In-vivo cytotoxicity assay
RAW 264.7 macrophages were used as target cells for in-vivocytotoxicity assay. RAW 264.7 cell line was acquired from American Type Culture Collection (ATCC TIB-71). Cells were cultured in supplemented DMEM in an atmosphere of 5% CO2 and 95% humidity at 37 ºC. RAW 264.7 Macrophages were stimulated with 5 μg/mL of soluble antigen of T. cruzi (H1 strain) for 2 h, consecutively were stained with CFSE 2 μM (CFSE High) and were mixed in equal proportion with non-stimulated macrophages previously stained with CFSE 0.2 μM (CFSE Low). At day 49 p.i., a total of 4x106 mixed macrophages (CFSE High and Low) were transferred intravenously to non-infected, infected, TSA-1-C4+E6020-SE, Tc24-C4+E6020-SE and TSA-1-C4+Tc24-C4+E6020-SE treated mice. Approximately 20 h later, when mice were euthanized, a total of 10x106 spleen mononuclear cells were recovered and resuspended in FACS buffer.

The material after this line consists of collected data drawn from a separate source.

Definition syncDir (root : dirh) : fprog (option gerr) :=
  r ← trigger (FOpenSelf root);
  match r with
  | Err e => Ret (Some (EWrap "open for sync" e))
  | Ok d => deferred (trigger (FClose d)) (e ← trigger (FSync d); Ret (wrapped "sync" e))
  end.

(** ** Writing *)

Definition ownerOf (fi : finfo) : option fileOwner := fi_sys fi.

Definition chownIfOther (f : fileh) (o : fileOwner) : fprog (option gerr) :=
  s ← trigger (FStat f);
  match s with
  | Err e => Ret (Some e)
  | Ok fi => if bool_decide (ownerOf fi = Some o) then Ret None else trigger (FChown f o)
  end.

(** A step on the open temp file: its failure closes the file first. *)
Definition tmp_step (f : fileh) (m : string) (p : fprog (option gerr)) (k : fprog (option gerr)) : fprog (option gerr) :=
  e ← p;
  match e with
  | Some e => close_with f (Some (EWrap m e))
  | None => k
  end.

Definition tmp_name (name suffix : string) : string := name +:+ ".tmp-" +:+ EncodeToString (bytes_of suffix).

(** What [replaceFile] does once the temp file is open. *)
Definition fill_and_rename (root : dirh) (name tmpName data : string) (m : fileMeta) (tmp : fileh) : fprog (option gerr) :=
  tmp_step tmp "write" ('(_, e) ← trigger (FWrite tmp data); Ret e) (
  tmp_step tmp "chown" (match owner m with Some o => chownIfOther tmp o | None => Ret None end) (
  tmp_step tmp "chmod" (trigger (FChmod tmp (perm m))) (
  tmp_step tmp "sync" (trigger (FSync tmp)) (
    e ← trigger (FClose tmp);
    match e with
    | Some e => Ret (Some (EWrap "close" e))
    | None =>
        e ← trigger (FRename root tmpName name);
        match e with
        | Some e => Ret (Some (EWrap "rename" e))
        | None => syncDir root
        end
    end)))).

Definition replaceFile (root : dirh) (name data : string) (m : fileMeta) : fprog (option gerr) :=
  s ← trigger FRandRead;
  match s with
  | Err e => Ret (Some (EWrap "random temp suffix" e))
  | Ok suffix =>
      let tmpName := tmp_name name suffix in
      t ← trigger (FCreateExcl root tmpName 0x180);
      match t with
      | Err e => Ret (Some (EWrap "create temp file" e))
      | Ok tmp => deferred (trigger (FRemove root tmpName)) (fill_and_rename root name tmpName data m tmp)
      end
  end.

(** [writeIn] up to the replacement: the metadata and whether to go on. *)
Inductive wprep := Stop (r : res bool) | Replace (m : fileMeta).

Definition all_mode_bits : Z := Z.lor (Z.lor (Z.lor ModePerm ModeSetuid) ModeSetgid) ModeSticky.

(** The existing file is open: the same content only needs its mode. *)
Definition write_over (root : dirh) (name data : string) (meta : option finfo → fileMeta) (f : fileh) : fprog wprep :=
  s ← trigger (FStat f);
  match s with
  | Err e => close_with f (Stop (Err (EWrap "stat" e)))
  | Ok fi =>
      let m := meta (Some fi) in
      old ← readAllCapped f;
      match old with
      | Err e => close_with f (Stop (Err (EWrap "read" e)))
      | Ok old =>
          if String.eqb old data then
            e ← (if negb (Z.land (fi_mode fi) all_mode_bits =? perm m) then trigger (FChmod f (perm m)) else Ret None);
            close_with f (Stop (match e with Some e => Err (EWrap "chmod" e) | None => Ok false end))
          else
            _ ← trigger (FClose f);
            e ← replaceFile root (name +:+ ".bak") old m;
            Ret (match e with Some e => Stop (Err (EWrap "write backup" e)) | None => Replace m end)
      end
  end.

Definition writeIn (root : dirh) (name data : string) (meta : option finfo → fileMeta) : fprog (res bool) :=
  o ← openRegular root name;
  p ← (match o with
       | Ok f => write_over root name data meta f
       | Err e => Ret (if errors_Is e ErrNotExist then Replace (meta None) else Stop (Err (EWrap "read" e)))
       end);
  match p with
  | Stop r => Ret r
  | Replace m =>
      e ← replaceFile root name data m;
      Ret (match e with Some e => Err (EWrap "write" e) | None => Ok true end)
  end.

Definition writeFileIn (root : dirh) (name data : string) (mode : Z) : fprog (res bool) :=
  writeIn root name data (λ _, MkMeta mode None).

Definition foreignFileMode : Z := 0x1A4.

Definition foreign_meta (existing : option finfo) : fileMeta :=
  match existing with
  | None => MkMeta foreignFileMode None
  | Some fi => MkMeta (Z.land (Perm (fi_mode fi)) foreignFileMode) (ownerOf fi)
  end.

Samples were acquired using BD FACSVerse flow cytometer, and at least 1x106 events in macrophage cell gate were obtained using FACSuiteTM software version 1.0.5. Data were analyzed in FlowJo software version 10.0.7r2. Flow cytometry gating strategies for cytotoxicity assay is presented in Supplementary Fig. 2 . The percentage of cytotoxicity was determined using the following formula40:
\begin{equation} \left[\mathbf{1-}\frac{\mathbf{(\%CFSE\ }\text{High}\mathbf{\ INF\ /\ \%CFSE\ }\text{Low}\mathbf{\ INF)\ }}{\mathbf{(\%CFSE\ }\text{High}\mathbf{\ NI\ /\ \%CFSE\ }\text{Low}\mathbf{\ NI)}}\right]\mathbf{X\ 100\%}\nonumber \\ \end{equation}
Percentage of cytotoxicity was calculated by the difference between CFSE High versus CFSE Low in infected mice (INF) vs the differences of CFSE High and Low in non-infected mice (NI).